Par Hani Abdi – Le docteur Saïd Sadi, fondateur et ex-président du RCD, pointe du doigt la responsabilité du pouvoir dans la propagation de l’islamisme dans la société algérienne. «Les gens ont basculé dans l’islamisme parce que le régime algérien, sous couvert de socialisme et de tiers-mondisme, a préparé le terrain pour cela, et ce, de manière totalement consciente, jusqu’au moment où il a failli être débordé par le monstre qu’il a fabriqué. Lorsque vous casser de manière systématique, méthodique et permanente toute voix dissonante envers de la démocratie, elle va là où elle peut s’exprimer, dans les mosquées», affirme M. Sadi, qui a animé une conférence-débat à Paris autour de son livre sur Chérif Kheddam.

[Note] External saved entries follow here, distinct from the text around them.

(** *** The pool *)

Lemma retries_perm l l' : l ≡ₚ l' -> retries l = retries l'.
Proof. intros P. unfold retries. by rewrite P. Qed.
Lemma retries_app l l' : retries (l ++ l') = (retries l + retries l')%nat.
Proof. unfold retries. by rewrite filter_app, length_app. Qed.

Lemma postAfter_retries now d t e :
  retries_pending (Executor.postAfter now d t e) = (retries_pending e + if is_retry t then 1 else 0)%nat.
Proof.
  unfold retries_pending. rewrite (retries_perm _ _ (Executor.postAfter_pending now d t e)), retries_app.
  f_equal. by destruct t.
Qed.
Lemma timer_retries now e : retries_pending (Executor.timerLoop now e) = retries_pending e.
Proof. apply retries_perm, Executor.timerLoop_pending. Qed.
Lemma take_retries t e e' :
  Executor.loop e = Some (t, e') -> retries_pending e = ((if is_retry t then 1 else 0) + retries_pending e')%nat.
Proof.
  unfold Executor.loop, retries_pending, Executor.pending. destruct (Executor.queue_ e) as [|x q] eqn:E; [done|].
  intros H; simplify_eq. cbn [Executor.queue_ Executor.timers_].
  change ((t :: q) ++ map Executor.task (Executor.timers_ e)) with ([t] ++ (q ++ map Executor.task (Executor.timers_ e))).
  rewrite (retries_app [t]). f_equal. by destruct t.
Qed.

(** *** The pieces of the handler *)

Lemma opens_S n : 0 <= n -> opens (n + 1) = opens n ++ [AOpen n (faultOpenUrl nfault u (n + 1))].
Proof.
  intros Hn. unfold opens. rewrite zrange_snoc by lia. rewrite map_app. cbn. by replace (n + 1 - 1) with n by lia.
Qed.

(** One more answer, to the open that was out. *)
Lemma base_answer l n w s :
  base l n w -> zlen l = attempt_ w - 1 -> base (l ++ [s]) n (set_last w s).
Proof.
  intros [H1 H2 H3 H4 H5 H6] Hl. constructor; try done.
  intros i x Hi Hlt. change (attempt_ (set_last w s)) with (attempt_ w) in Hlt. apply lookup_app_Some in Hi as [Hi|[Hge Hi]].
  - by apply H5.
  - unfold zlen in Hl. lia.
Qed.

(** The next open goes out on a file with the handle [h]: its answer [s] is not in, or it is a
    failure to issue. *)
Lemma base_issue l w h :
  base l (attempt_ w) w -> zlen l = attempt_ w ->
  store h = store (hs w) -> url h = url (hs w) -> trace h = trace (hs w) -> stats h = stats (hs w) ->
  nextFile (files h) = attempt_ w + 1 ->
  (forall s, last l = Some s -> again (attempt_ w) s) ->
  base l (attempt_ w) (issueOn nfault (attempt_ w) (set_hs w h)).
Proof.
  intros [H1 H2 H3 H4 H5 H6] Hl E1 E2 E3 E4 Hn Hlast. pose proof (zlen_nonneg l).
  constructor; cbn; rewrite ?E1, ?E2, ?E3, ?E4; try done.
  - rewrite H3, opens_S, H2 by lia. done.
  - lia.
  - intros i s Hi Hlt. destruct (decide (Z.of_nat i + 1 < attempt_ w)); [by apply H5|].
    replace (Z.of_nat i + 1) with (attempt_ w) by lia. apply Hlast. rewrite last_lookup.
    replace (pred (length l)) with i; [done|]. unfold zlen in Hl. lia.
Qed.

«Vous ne pouvez pas mettre en cage la parole libre, car elle peut s’exprimer doucement, difficilement, clandestinement, mais elle s’exprimera. C’est comme l’eau, vous pouvez fermer le robinet, mais l’eau finira par trouver une issue pour pouvoir s’évacuer», soutient M. Sadi, qui considère que «le pouvoir algérien, en réprimant la perspective démocratique, a objectivement créé le lit d’expression islamiste de manière violente, précipitée, archaïque et primitive».
L’ex-président du RCD évoque également le poids de l’école, abandonnée aux courants idéologiques les plus rétrogrades. «A chaque fois qu’il se sentait en difficulté, le pouvoir cherchait à s’octroyer un semblant de légitimité, non pas en se tournant vers l’urne ou le citoyen, mais plutôt en allant sur le terrain de la concurrence religieuse, en enlevant le monopole du culte aux islamistes», poursuit le docteur Sadi, pour lequel rien d’autre ne peut justifier la construction d’une mosquée à Alger à 5 milliards de dollars.

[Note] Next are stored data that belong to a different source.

(* ===== verification/RNTupleMeta.v ===== *)
(** * The structural parse of an RNTuple file (src/transpose/RNTupleMeta.h, RNTupleMeta.cc)

    From the container's keys list to the anchor, the header, footer and page-list envelopes, and
    the pages of every column in every cluster. The envelopes are little-endian, come from the
    network and are read through a cursor that remembers a failure ([bad]); a byte
    read outside the buffer, or a loop that does not end, would set [oob] or [stuck]. *)

From S2P Require Import Prelude UrlKey RootFile TreeMeta Xxh3.
Local Open Scope u64_scope.

Module NTupleData.

(** ** What is extracted *)
Record RNTupleAnchor := mkAnchor {
  versionEpoch : Z; versionMajor : Z; versionMinor : Z; versionPatch : Z;
  seekHeader : Z; nbytesHeader : Z; lenHeader : Z; seekFooter : Z; nbytesFooter : Z; lenFooter : Z; maxKeySize : Z;
  payloadOffset : Z; payloadLength : Z }.
Record ColumnInfo := mkColumn { ctype : Z; bitsOnStorage : Z; fieldId : Z; fieldName : bytes }.
Record PageInfo := mkPage { pg_offset : Z; pg_nbytes : Z; nElements : Z; hasChecksum : bool; uncompressedBytes : Z; recordOffset : Z }.
Record ColumnRange := mkRange { clusterId : Z; columnId : Z; compressionSettings : Z; compressionOffset : Z; pages : list PageInfo }.
Record RNTupleMeta := mkMeta {
  m_fileSize : Z; m_fend : Z; m_headerSeekWidth : Z; ntupleName : bytes; writer : bytes; anchor : RNTupleAnchor;
  columns : list ColumnInfo; ranges : list ColumnRange; nEntries : Z; nClusters : Z;
  header : bytes; footer : bytes; pageList : bytes; pageListLocatorOffset : Z; pageListOffset : Z; pageListNbytes : Z }.
End NTupleData.

Module NTuple.
Import Root Tree NTupleData.

Definition kEnvelopeHeader : Z := 1.
Definition kEnvelopeFooter : Z := 2.
Definition kEnvelopePageList : Z := 3.

(** ** The cursor *)
Record LE := mkLE { le_at : Z; bad : bool; le_oob : bool; le_stuck : bool }.
Definition le_start (a : Z) : LE := mkLE a false false false.

Section cursor.
Context (p : bytes).

Definition here : M LE Z := fun c => (le_at c, c).
Definition is_bad : M LE bool := fun c => (bad c, c).
Definition jump (a : Z) : M LE unit := fun c => (tt, mkLE a (bad c) (le_oob c) (le_stuck c)).
Definition set_bad : M LE unit := fun c => (tt, mkLE (le_at c) true (le_oob c) (le_stuck c)).
Definition bad_if (b : bool) : M LE unit := if b then set_bad else ret tt.
Definition stuck : M LE unit := fun c => (tt, mkLE (le_at c) (bad c) (le_oob c) true).
(** The bytes at the cursor, which [need] has vouched for. *)
Definition look (n : Z) : M LE bytes := fun c =>
  (zsub p (le_at c) n, if (0 <=? le_at c) && (le_at c + n <=? zlen p) then c else mkLE (le_at c) (bad c) true (le_stuck c)).

Definition need (k : Z) : M LE bool := fun c =>
  if bad c || (zlen p <? k) || (zlen p -% k <? le_at c) then (false, mkLE (le_at c) true (le_oob c) (le_stuck c)) else (true, c).
Definition get (n : nat) : M LE Z :=
  do ok <- need (Z.of_nat n);
  if (ok : bool) then
    do b <- look (Z.of_nat n);
    do a <- here;
    do_ jump (a +% Z.of_nat n);
    ret (le_val b)
  else ret 0.
Definition u16 : M LE Z := get 2.
Definition u32 : M LE Z := get 4.
Definition u64 : M LE Z := get 8.
Definition i32 : M LE Z := do v <- u32; ret (signed 4 v).
Definition i64 : M LE Z := do v <- u64; ret (signed 8 v).
Definition str : M LE bytes :=
  do len <- u32;
  do ok <- need len;
  if (ok : bool) then
    do b <- look len;
    do a <- here;
    do_ jump (a +% len);
    ret b
  else ret [].
Definition skip (k : Z) : M LE unit := fun c =>
  if (zlen p <? k) || (zlen p -% k <? le_at c) then (tt, mkLE (le_at c) true (le_oob c) (le_stuck c))
  else (tt, mkLE (le_at c +% k) (bad c) (le_oob c) (le_stuck c)).

(** A record frame, or a list frame with its number of items. The size of a frame counts from its start. *)
Record Frame := mkFrame { isList : bool; fsize : Z; items : Z }.
Definition readFrame : M LE Frame :=
  do start <- here;
  do sz <- i64;
  do f <- (if sz <? 0 then do n <- u32; ret (mkFrame true (w64 (- sz)) n) else ret (mkFrame false sz 1));
  do_ bad_if ((fsize f =? 0) || (zlen p <? start +% fsize f));
  ret f.
(** The end of the record frame that began at [start]. *)
Definition leave (start : Z) (f : Frame) : M LE unit :=
  do_ jump (start +% fsize f);
  do a <- here;
  bad_if (zlen p <? a).

(** [for (uint32_t i = 0; i < n && !c.bad; ++i)] over items that add to [acc]. *)
Fixpoint items_loop {A} (fuel : nat) (item : Z -> A -> M LE A) (i n : Z) (acc : A) : M LE A :=
  match fuel with
  | O => do_ stuck; ret acc
  | S fuel' =>
      do b <- is_bad;
      if negb (i <? n) || b then ret acc
      else
        do acc <- item i acc;
        items_loop fuel' item (i + 1) n acc
  end.
Definition list_loop {A} (item : Z -> A -> M LE A) (n : Z) (acc : A) : M LE A := items_loop (S (S (length p))) item 0 n acc.
Definition list_frame : M LE Z := do f <- readFrame; do_ bad_if (negb (isList f)); ret (items f).

(** *** The header: name, writer, and the columns *)
Definition field_item (_ : Z) (names : list bytes) : M LE (list bytes) :=
  do start <- here;
  do r <- readFrame;
  do_ skip (4 + 4 + 4 + 2 + 2);
  do nm <- str;
  do_ leave start r;
  ret (names ++ [nm]).
Definition column_item (names : list bytes) (_ : Z) (cols : list ColumnInfo) : M LE (list ColumnInfo) :=
  do start <- here;
  do r <- readFrame;
  do ty <- u16;
  do bits <- u16;
  do id <- u32;
  do_ leave start r;
  ret (cols ++ [mkColumn ty bits id (nth (Z.to_nat id) names [])]).
Definition header_walk : M LE (bytes * bytes * list ColumnInfo) :=
  do name <- str;
  do_ str;
  do wr <- str;
  do nf <- list_frame;
  do names <- list_loop field_item nf [];
  do nc <- list_frame;
  do cols <- list_loop (column_item names) nc [];
  ret (name, wr, cols).

(** *** The footer: the links to the page lists *)
Record Link := mkLink { lk_len : Z; lk_at : Z; lk_nbytes : Z; lk_off : Z }.
(** [None]: a locator this parser does not read. *)
Definition group_item (_ : Z) (acc : option (list Link)) : M LE (option (list Link)) :=
  match acc with
  | None => ret None
  | Some l =>
      do start <- here;
      do r <- readFrame;
      do_ skip (8 + 8 + 4);
      do len <- u64;
      do at_ <- here;
      do nb <- i32;
      do off <- u64;
      if nb <? 0 then do_ set_bad; ret None
      else do_ leave start r; ret (Some (l ++ [mkLink len at_ nb off]))
  end.
Definition footer_walk : M LE (option (list Link)) :=
  do_ skip 8;
  do start <- here;
  do ext <- readFrame;
  do_ leave start ext;
  do ng <- list_frame;
  list_loop group_item ng (Some []).

(** *** The page list *)
Definition summary_item (_ : Z) (n : Z) : M LE Z :=
  do start <- here;
  do r <- readFrame;
  do_ skip 8;
  do k <- u64;
  do_ leave start r;
  ret (n +% k).
Definition page_item (bits : Z) (_ : Z) (acc : list PageInfo) : M LE (list PageInfo) :=
  do at_ <- here;
  do nElem <- i32;
  do size <- i32;
  if size <? 0 then do_ set_bad; ret acc
  else
    do off <- u64;
    let n := w32 (if nElem <? 0 then - nElem else nElem) in
    ret (acc ++ [mkPage off size n (nElem <? 0) (if bits =? 0 then 0 else (n *% bits +% 7) / 8) (w32 at_)]).
Definition bits_of (cols : list ColumnInfo) (col : Z) : Z :=
  match cols !! Z.to_nat col with Some ci => bitsOnStorage ci | None => 0 end.
Definition column_pages (cols : list ColumnInfo) (cluster col : Z) (acc : list ColumnRange) : M LE (list ColumnRange) :=
  do np <- list_frame;
  do l <- list_loop (page_item (bits_of cols col)) np [];
  do_ skip 8;
  do a <- here;
  do cs <- i32;
  ret (acc ++ [mkRange cluster col cs (w32 a) l]).
Definition cluster_item (cols : list ColumnInfo) (cluster : Z) (acc : list ColumnRange) : M LE (list ColumnRange) :=
  do nc <- list_frame;
  list_loop (column_pages cols cluster) nc acc.
Definition pagelist_walk (cols : list ColumnInfo) : M LE (Z * Z * list ColumnRange) :=
  do ns <- list_frame;
  do entries <- list_loop summary_item ns 0;
  do no <- list_frame;
  do rs <- list_loop (cluster_item cols) no [];
  ret (ns, entries, rs).
End cursor.

(** A walk of an envelope: past its first word and the eight bytes after it. *)
Definition walk {A} (m : M LE A) : Res (A * bool) :=
  let '(a, c) := m (le_start 16) in if le_oob c || le_stuck c then Oob else Good (a, bad c).

(** ** Envelopes *)

(** [verifyEnvelope]: [None] when it is good, else why it is not. *)
Definition verifyEnvelope (p : bytes) (expectType : Z) : option bytes :=
  if zlen p <? 16 then Some (bs "envelope too short")
  else
    let word := getLE 8 p 0 in
    let type := Z.land word 0xFFFF in
    let len := Z.shiftr word 16 in
    if negb (type =? expectType) then Some (bs "envelope type 0x" ++ UrlKey.to_string type ++ bs ", expected 0x" ++ UrlKey.to_string expectType)
    else if negb (len =? zlen p) then Some (bs "envelope length " ++ UrlKey.to_string len ++ bs " != " ++ UrlKey.to_string (zlen p))
    else if negb (Xxh.xxh3_64 (zsub p 0 (zlen p - 8)) =? getLE 8 p (zlen p - 8)) then Some (bs "envelope checksum mismatch")
    else None.
Definition sealEnvelope (p : bytes) : bytes :=
  if zlen p <? 16 then p else putLE 8 p (zlen p - 8) (Xxh.xxh3_64 (zsub p 0 (zlen p - 8))).

(** ** The file *)
Section file.
Context {W : Type} `{!Source W} `{CD : Codecs}.

Definition preadRange (off len fileSize : Z) : M W bytes :=
  if (len =? 0) || (fileSize <? off) || (fileSize -% off <? len) then ret []
  else
    do ok <- has off len;
    if negb ok then ret []
    else do r <- src_read len off; ret (default [] r).
Definition readEnvelope (off nbytes len fileSize : Z) : M W bytes :=
  do raw <- preadRange off nbytes fileSize;
  if bytes_eqb raw [] then ret []
  else if nbytes =? len then ret raw
  else
    let out := decompressFrames raw len in
    ret (if zlen out =? len then out else []).

Definition anchor_key (ntuple : bytes) (l : list KeyInfo) : KeyInfo :=
  foldl (fun best e => if bytes_eqb (cls e) (bs "ROOT::RNTuple") && (bytes_eqb ntuple [] || bytes_eqb (name e) ntuple) && (cycle best <=? cycle e) then e else best)
    no_key l.
(** The anchor's big-endian fields. *)
Definition read_anchor (ap : bytes) (k : KeyInfo) : RNTupleAnchor :=
  mkAnchor (beGet 2 ap 6) (beGet 2 ap 8) (beGet 2 ap 10) (beGet 2 ap 12)
    (beGet 8 ap 14) (beGet 8 ap 22) (beGet 8 ap 30) (beGet 8 ap 38) (beGet 8 ap 46) (beGet 8 ap 54) (beGet 8 ap 62)
    (if objlen k =? nbytes k - keylen k then w64 (seekkey k) +% keylen k else 0) (w32 (zlen ap)).

(** The last stage, from the three envelopes. *)
Definition with_pagelist (m : RNTupleMeta) (pl : bytes) : Res RNTupleMeta :=
  if bytes_eqb pl [] then Bad (bs "cannot read page-list envelope")
  else
    match verifyEnvelope pl kEnvelopePageList with
    | Some why => Bad (bs "page list " ++ why)
    | None =>
        match walk (pagelist_walk pl (columns m)) with
        | Bad w => Bad w | Oob => Oob
        | Good (_, true) => Bad (bs "page-list walk out of bounds")
        | Good ((ns, entries, rs), false) =>
            Good (mkMeta (m_fileSize m) (m_fend m) (m_headerSeekWidth m) (ntupleName m) (writer m) (anchor m) (columns m) rs entries ns
                    (header m) (footer m) pl (pageListLocatorOffset m) (pageListOffset m) (pageListNbytes m))
        end
    end.
Definition envelopes (m : RNTupleMeta) (hdr ftr : bytes) : Res (RNTupleMeta * Link) :=
  if bytes_eqb hdr [] || bytes_eqb ftr [] then Bad (bs "cannot read header/footer envelope")
  else
    match verifyEnvelope hdr kEnvelopeHeader with
    | Some why => Bad (bs "header " ++ why)
    | None =>
        match verifyEnvelope ftr kEnvelopeFooter with
        | Some why => Bad (bs "footer " ++ why)
        | None =>
            match walk (header_walk hdr) with
            | Bad w => Bad w | Oob => Oob
            | Good (_, true) => Bad (bs "header schema walk out of bounds")
            | Good ((nm, wr, cols), false) =>
                match walk (footer_walk ftr) with
                | Bad w => Bad w | Oob => Oob
                | Good (None, _) => Bad (bs "extended page-list locator unsupported")
                | Good (Some _, true) | Good (Some [], _) => Bad (bs "footer cluster-group walk out of bounds")
                | Good (Some [lk], false) =>
                    Good (mkMeta (m_fileSize m) (m_fend m) (m_headerSeekWidth m) nm wr (anchor m) cols [] 0 0 hdr ftr []
                            (w32 (lk_at lk)) (lk_off lk) (w32 (lk_nbytes lk)), lk)
                | Good (Some _, false) => Bad (bs "multiple cluster groups unsupported")
                end
            end
        end
    end.

Definition parseRNTupleFrom (cm : ContainerMeta) (ntuple : bytes) : M W (Res RNTupleMeta) :=
  if negb (bytes_eqb (c_error cm) []) then ret (Bad (c_error cm))
  else
    let fsz := w64 (fileSize cm) in
    let k := anchor_key ntuple (keys cm) in
    if nbytes k =? 0 then ret (Bad (bs "RNTuple '" ++ ntuple ++ bs "' not found in keys list"))
    else
      do ap <- @readKeyPayloadFrom W (source_reader 0) CD k;
      let ap := fst ap in
      if zlen ap <? 78 then ret (Bad (bs "anchor payload too short"))
      else
        let a := read_anchor ap k in
        if negb (Xxh.xxh3_64 (zsub ap 6 64) =? beGet 8 ap 70) then ret (Bad (bs "anchor checksum mismatch"))
        else
          do hdr <- readEnvelope (seekHeader a) (nbytesHeader a) (lenHeader a) fsz;
          do ftr <- readEnvelope (seekFooter a) (nbytesFooter a) (lenFooter a) fsz;
          match envelopes (mkMeta fsz (c_fend cm) (c_headerSeekWidth cm) [] [] a [] [] 0 0 [] [] [] 0 0 0) hdr ftr with
          | Bad w => ret (Bad w) | Oob => ret Oob
          | Good (m, lk) =>
              do pl <- readEnvelope (lk_off lk) (w32 (lk_nbytes lk)) (lk_len lk) fsz;
              ret (with_pagelist m pl)
          end.

Definition parseRNTuple (fileSize : Z) (ntuple : bytes) : M W (Res RNTupleMeta) :=
  do cm <- @parseContainerFrom W (source_reader fileSize);
  match cm with
  | Bad w => ret (Bad w) | Oob => ret Oob
  | Good cm => parseRNTupleFrom cm ntuple
  end.
End file.
End NTuple.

Saïd Sadi relève dans ce sillage la faillite des intellectuels rationalistes. «Les intellectuels rationalistes, c’est-à-dire ceux qui ont les instruments pour construire une idée critique de la situation, étaient formés en français. Or, ces gens-là, dès le départ, on les a mis dans des situations de reliquat du colonialisme. Ils sont indexés comme un élément extérieur», ajoute le conférencier, qui est longuement revenu sur l’émigration algérienne, notamment en France.
«Il est aujourd’hui important de remonter cette histoire, car, de par sa nature et sa destinée, l’émigration est en tous points entrée dans une nouvelle configuration. Envisagée comme instrument d’analyse critique, la vie de Chérif Kheddam est d’une remarquable pertinence opérationnelle», relève M. Sadi, qui estime que «nous ne sommes plus dans des mouvements migratoires temporaires qui drainaient une main-d’œuvre sans qualification destinée à rejoindre le pays après quelques années passées à accumuler de quoi compenser un mode de production traditionnel disqualifié par une colonisation de peuplement qui a bouleversé de fond en comble l’ensemble des références algériennes».
Pour Saïd Sadi, «aujourd’hui, ce sont les jeunes instruits qui partent et, souvent, pour ne plus revenir. Il ne s’agit ni de juger ni de cultiver une quelconque nostalgie sur cette situation. Nous avons à appréhender lucidement un fait qui s’impose à nous». Il considère que le plus important est de savoir si l’émigration algérienne, évoluant dans une économie mondialisée, peut garder une mémoire positive de son pays d’origine et, éventuellement, de chercher à inventer des solutions pour que cette migration définitive ne soit pas une rupture.
Saïd Sadi distingue dans la jeune émigration d’aujourd’hui deux trajectoires qui se croisent. «La recherche de la réussite individuelle ou le repli sur une nostalgie qui isole du milieu d’accueil sans pour autant garder un écho positif du pays d’origine. Sur ce double handicap se greffe une autre impatience, plus politique, qui aspire à offrir une perspective historique clé en main à l’impasse algérienne en proposant de l’extérieur des issues radicales», assure-t-il.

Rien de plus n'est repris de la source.